Task instructions:
Find the line containing "key [t]; the" in the entries below. Restate it and each line after it, word for word, up to and including the line containing "rootfs_NewProvider ns_NewMountManager".

Record excerpts:
(** Every action returns and leaves the fields its source line writes,
    with the history array of [history_after]. *)
Lemma dispatch_snapshot (a : action) (state : loc) (h : heap)
    (f : gmap string value) (hl : loc) (hist : list value) :
  h !! state = Some (Obj f) → f !! "history" = Some (VRef hl) →
  h !! hl = Some (Arr hist) →
  returns (dispatch a state) h (λ state' h',
    ∃ f' hl',
      h' !! state' = Some (Obj f') ∧ f' !! "history" = Some (VRef hl')
      ∧ h' !! hl' = Some (Arr (history_after a hist))
      ∧ field "currentAnalysis" f'
        = match a with
          | SetAnalysis v => v
          | ClearAnalysis => VNull
          | _ => field "currentAnalysis" f
          end
      ∧ field "isLoading" f'
        = match a with SetLoading v => v | _ => field "isLoading" f end
      ∧ field "error" f'
        = match a with
          | SetError e => e
          | ClearError => VNull
          | _ => field "error" f
          end).
Proof.
  intros Hst Hf Hhl.
  destruct a as [analysis | loading | error | | |]; simpl.
  - unfold setAnalysis. apply returns_bind.
    eapply returns_load_obj; [done|]. apply returns_bind.
    unfold field at 1. rewrite Hf. simpl.
    eapply returns_load_arr; [done|]. apply returns_bind.
    apply returns_alloc. intros l1 Hl1. apply returns_bind.
    eapply returns_load_arr; [apply lookup_insert_eq|]. apply returns_bind.
    apply returns_alloc. intros l2 Hl2.
    eapply set_returns.
    { rewrite !lookup_insert_ne; [done | by eapply fresh_ne |].
      eapply fresh_ne; [done|]. rewrite lookup_insert_ne; [done|].
      by eapply fresh_ne. }
    intros l3 Hl3. eexists _, l2. rewrite lookup_insert_eq.
    split; [done|]. split; [apply lookup_union_Some_l; by simplify_map_eq|].
    split.
    { rewrite lookup_insert_ne; [apply lookup_insert_eq|].
      eapply fresh_ne; [done | apply lookup_insert_eq]. }
    repeat split; field_of_partial.
  - eapply set_returns; [done|]. intros l Hl.
    exists ({[ "isLoading" := loading ]} ∪ f), hl. rewrite lookup_insert_eq.
    split; [done|]. split; [by rewrite lookup_union_r|]. split.
    { rewrite lookup_insert_ne; [done | by eapply fresh_ne]. }
    repeat split; field_of_partial.
  - eapply set_returns; [done|]. intros l Hl.
    exists ({[ "error" := error ]} ∪ f), hl. rewrite lookup_insert_eq.
    split; [done|]. split; [by rewrite lookup_union_r|]. split.
    { rewrite lookup_insert_ne; [done | by eapply fresh_ne]. }
    repeat split; field_of_partial.
  - eapply set_returns; [done|]. intros l Hl.
    exists ({[ "error" := VNull ]} ∪ f), hl. rewrite lookup_insert_eq.
    split; [done|]. split; [by rewrite lookup_union_r|]. split.
    { rewrite lookup_insert_ne; [done | by eapply fresh_ne]. }
    repeat split; field_of_partial.
  - eapply set_returns; [done|]. intros l Hl.
    exists ({[ "currentAnalysis" := VNull ]} ∪ f), hl. rewrite lookup_insert_eq.
    split; [done|]. split; [by rewrite lookup_union_r|]. split.
    { rewrite lookup_insert_ne; [done | by eapply fresh_ne]. }
    repeat split; field_of_partial.
  - unfold clearHistory. apply returns_bind.
    apply returns_alloc. intros l1 Hl1.
    eapply set_returns.
    { rewrite lookup_insert_ne; [done | by eapply fresh_ne]. }
    intros l2 Hl2. eexists _, l1. rewrite lookup_insert_eq.
    split; [done|]. split; [apply lookup_union_Some_l; by simplify_map_eq|].
    split.
    { rewrite lookup_insert_ne; [apply lookup_insert_eq|].
      eapply fresh_ne; [done | apply lookup_insert_eq]. }
    repeat split; field_of_partial.
Qed.
(** What [NewServer] calls outside the repository: the file system calls,
    the two calls that bind the socket, the decoders and constructors that the
    two services need, and the constructor of the HTTP server, of which only
    the [Shutdown] is kept. *)
Variable os_MkdirAll : list Event -> string -> option error.
Variable net_ResolveUnixAddr : string -> option error.
Variable net_ListenUnix : string -> option error.
Variables CcfsConfig ContainerdConfig RootfsProvider : Type.
Variable json_Unmarshal_config : string -> Checkpoint.config -> Checkpoint.config * option error.
Variable json_Unmarshal_ccfs : Checkpoint.RawMessage -> error + CcfsConfig.
Variable json_Unmarshal_containerd : Checkpoint.RawMessage -> error + ContainerdConfig.
Variable ccfs_NewProvider : CcfsConfig -> error + Provider.
Variable containerd_NewProvider : ContainerdConfig -> error + Provider.
Variable json_Unmarshal_serviceConfig :
  string -> Namespace.serviceConfig -> Namespace.serviceConfig * option error.
Variable ns_NewUTSManager : list Event -> string -> Z -> error + M.
Variable ns_NewIPCManager : list Event -> string -> Z -> error + M.
Variable rootfs_NewProvider : list Event -> error + RootfsProvider.
Variable ns_NewMountManager :
  list Event -> string -> Z -> list string -> RootfsProvider -> Namespace.Filling M.
Variable http_NewServer : string -> Z -> error + (list Event -> option error).

(** The supplier that [NewServer] gives to [namespace.New],
    [checkpointSvr.(types.Supplier)]: it is the checkpoint service of the
    server's map, the same object, so that [Get] is called on it as it is in
    the map at that moment and changes it there. *)
Definition supplier_Get (ref : string) (svcs : gmap ServiceType (Service M))
    (tr : list Event) : (string * option error) * gmap ServiceType (Service M) * list Event :=
  match svcs !! CheckpointService with
  | Some (CheckpointSvc cs) =>
      let '(res, cs, tr) := Checkpoint.Get os_MkdirAll ref cs tr in
      (res, <[CheckpointService := CheckpointSvc cs]> svcs, tr)
  | _ => (("", Some (errors_New "no supplier")), svcs, tr)
  end.

(** [service.Init()] on the value of the interface that the map has at the
    key [t]; the map is returned as the call leaves it. *)
Definition Service_Init (t : ServiceType) (svc : Service M)
    (svcs : gmap ServiceType (Service M)) (tr : list Event)
  : option error * gmap ServiceType (Service M) * list Event :=
  match svc with
  | NamespaceSvc svr =>
      let '(res, svcs, tr) :=
        Namespace.Init RootfsProvider ns_NewUTSManager ns_NewIPCManager
          rootfs_NewProvider ns_NewMountManager
          (gmap ServiceType (Service M)) supplier_Get svr svcs tr in
      match res with
      | inl err => (Some err, svcs, tr)
      | inr svr => (None, <[t := NamespaceSvc svr]> svcs, tr)
      end
  | CheckpointSvc s =>
      let '(err, s, tr) := Checkpoint.Init os_MkdirAll s tr in
      (err, <[t := CheckpointSvc s]> svcs, tr)
  end.

(** The loop of [NewServer] that initialises the services, in the order in
    which the [range] statement yields their keys; it stops at the first
    error. *)
Fixpoint Init_loop (order : list ServiceType) (svcs : gmap ServiceType (Service M))
    (tr : list Event) : option error * gmap ServiceType (Service M) * list Event :=
  match order with
  | [] => (None, svcs, tr)
  | t :: order =>
      match svcs !! t with
      | None => Init_loop order svcs tr
      | Some service =>
          match Service_Init t service svcs tr with
          | (Some err, svcs, tr) => (Some err, svcs, tr)
          | (None, svcs, tr) => Init_loop order svcs tr
          end
      end
  end.

(** [NewServer]. [os.Remove] takes a stale socket file away, and its result is
    ignored. The second argument that this function gives to [namespace.New],
    the checkpoint service as a supplier, is not kept by the [namespace.New]
    of the sources: it is the [supplier_Get] above that the managers built by
    [Init] reach. *)
Definition NewServer (order : list ServiceType) (fs : gmap string Node) (httpPort : Z)
    (tr : list Event) : (error + Server M) * list Event :=
  match os_MkdirAll tr DefaultRootPath with
  | Some err => (inl err, tr ++ [EvMkdirAll DefaultRootPath (Some err)])
  | None =>
      let tr := tr ++ [EvMkdirAll DefaultRootPath None] in
      let socketPath := GoPath.Join [DefaultRootPath; DefaultSocketName] in
      let fs := delete socketPath fs in
      match net_ResolveUnixAddr socketPath with
      | Some err => (inl err, tr)
      | None =>
          match net_ListenUnix socketPath with
          | Some err => (inl err, tr)
          | None =>
              match Checkpoint.New CcfsConfig ContainerdConfig json_Unmarshal_config
                      json_Unmarshal_ccfs json_Unmarshal_containerd ccfs_NewProvider
                      containerd_NewProvider fs DefaultRootPath with
              | inl err => (inl (errors_Wrap err "failed to create checkpoint service"), tr)
              | inr checkpointSvr =>
                  match Namespace.New json_Unmarshal_serviceConfig fs DefaultRootPath with
                  | inl err =>
                      (inl (errors_Wrap err "failed to create namespace service"), tr)
                  | inr namespaceSvr =>
                      let http :=
                        if (httpPort =? 0)%Z then inr None
                        else match http_NewServer DefaultRootPath httpPort with
                             | inl err =>
                                 inl (errors_Wrap err "failed to create http server")
                             | inr server => inr (Some server)
                             end in
                      match http with
                      | inl err => (inl err, tr)
                      | inr httpServer =>
                          let svr := newServer namespaceSvr checkpointSvr httpServer in
                          match Init_loop order (services svr) tr with
                          | (Some err, _, tr) => (inl err, tr)
                          | (None, svcs, tr) => (inr (set_services svr svcs), tr)
                          end
                      end
                  end
              end
          end
      end
  end.

End NewServer.

End Cermanager.

(** ** The generic pool behind the namespace managers *)

Module GenericPool.

Record Resource := { id : Z; handle : Z; info : any }.

(** Modelled from the spec: the package [namespace/generic] (the pool that
    [generic.NewManager] builds) is not among the sources. A pool has a fixed
    capacity, the resources ever created ([all]) and the stack of the idle
    ones ([available]); those in use are the others. [destroy] is the hook
    called on every resource at clean-up. *)
Record Pool := {
  capacity : Z;
  all : list Resource;
  available : list Resource;
  destroy : Resource -> option error }.

Definition set_available (p : Pool) (av : list Resource) : Pool :=
  {| capacity := capacity p; all := all p; available := av; destroy := destroy p |}.

Definition has_id (i : Z) (r : Resource) : bool := Z.eqb (id r) i.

Result of this task:
    key [t]; the map is returned as the call leaves it. *)
Definition Service_Init (t : ServiceType) (svc : Service M)
    (svcs : gmap ServiceType (Service M)) (tr : list Event)
  : option error * gmap ServiceType (Service M) * list Event :=
  match svc with
  | NamespaceSvc svr =>
      let '(res, svcs, tr) :=
        Namespace.Init RootfsProvider ns_NewUTSManager ns_NewIPCManager
          rootfs_NewProvider ns_NewMountManager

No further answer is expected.